HSP 90α O Plasmídeo de Nickase Dupla (h) consiste num par de plasmídeos combinados, concebidos para a edição de alta especificidade do locus HSP90AA1 em linhas celulares human. Cada plasmídeo expressa uma nickase Cas9 D10A e um sgRNA distinto que tem como alvo cadeias de ADN opostas dentro de HSP90AA1. Quando direcionadas para locais adjacentes em cadeias de ADN opostas, as duas nickases geram cortes deslocados numa única cadeia que, em conjunto, produzem uma quebra escalonada de cadeia dupla, exigindo uma atividade coordenada no alvo por parte de ambas as guias. A quebra de ADN resultante é resolvida por vias de reparação celular endógenas, mais frequentemente através da junção de extremidades não homólogas (NHEJ), levando a inserções ou deleções que perturbam a função HSP90AA1. Ao exigir o envolvimento de dois sgRNA no locus alvo, a abordagem de dupla nickase aumenta a especificidade da edição e fornece uma estratégia CRISPR complementar para aplicações em que se deseja um controlo adicional sobre a precisão do direcionamento.
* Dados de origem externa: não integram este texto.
(** A node above its restore baseline, with its level and the maximum. *)
Definition over_baseline (token : DrainToken) (max_restoring : N) (p : CapacityPeer) : option (string * N * N) :=
  let baseline := default 0 (rb_restoring <$> find_first (λ b, bool_decide (rb_node b = cp_node p)) (dt_baseline token)) in
  let maximum := sat_add baseline max_restoring in
  if maximum <? cp_restoring p then Some (cp_node p, cp_restoring p, maximum) else None.

Definition u128_max : N := 340282366920938463463374607431768211455.
Definition sat128 (n : N) : N := N.min n u128_max.

(** The successor-share envelope of the incumbents' ownership. *)
Definition envelope (count total : N) : N :=
  let numerator := sat128 (total * sat128 (count + 1)) in
  let denominator := sat128 (count * count) in
  N.min (sat128 (numerator + (denominator - 1)) / denominator) u64_max.

(** The last gate of [fleet_status]: [Some (current, maximum)] where an
    incumbent is above the envelope. *)
Definition skew (live : list CapacityPeer) (node : string) : option (N * N) :=
  let incumbents := filter (λ p, cp_node p ≠ node) live in
  let count := N.of_nat (length incumbents) in
  if 1 <? count then
    let total := foldl (λ sum p, sat_add sum (cp_resident_cells p)) 0 incumbents in
    let maximum := envelope count total in
    let current := default 0 (max_count (cp_resident_cells <$> incumbents)) in
    if maximum <? current then Some (current, maximum) else None
  else None.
Para apoiar a identificação eficiente das células editadas, um plasmídeo codifica GFP para visualização fluorescente das populações transfectadas, enquanto o plasmídeo complementar transporta um gene de resistência à puromicina para seleção antibiótica. Em conjunto, estas características apoiam o enriquecimento eficiente das populações co-transfectadas e simplificam a validação dos clones com HSP90AA1 interrompido.
Apenas para uso em investigação. Não se destina a uso diagnóstico ou terapêutico.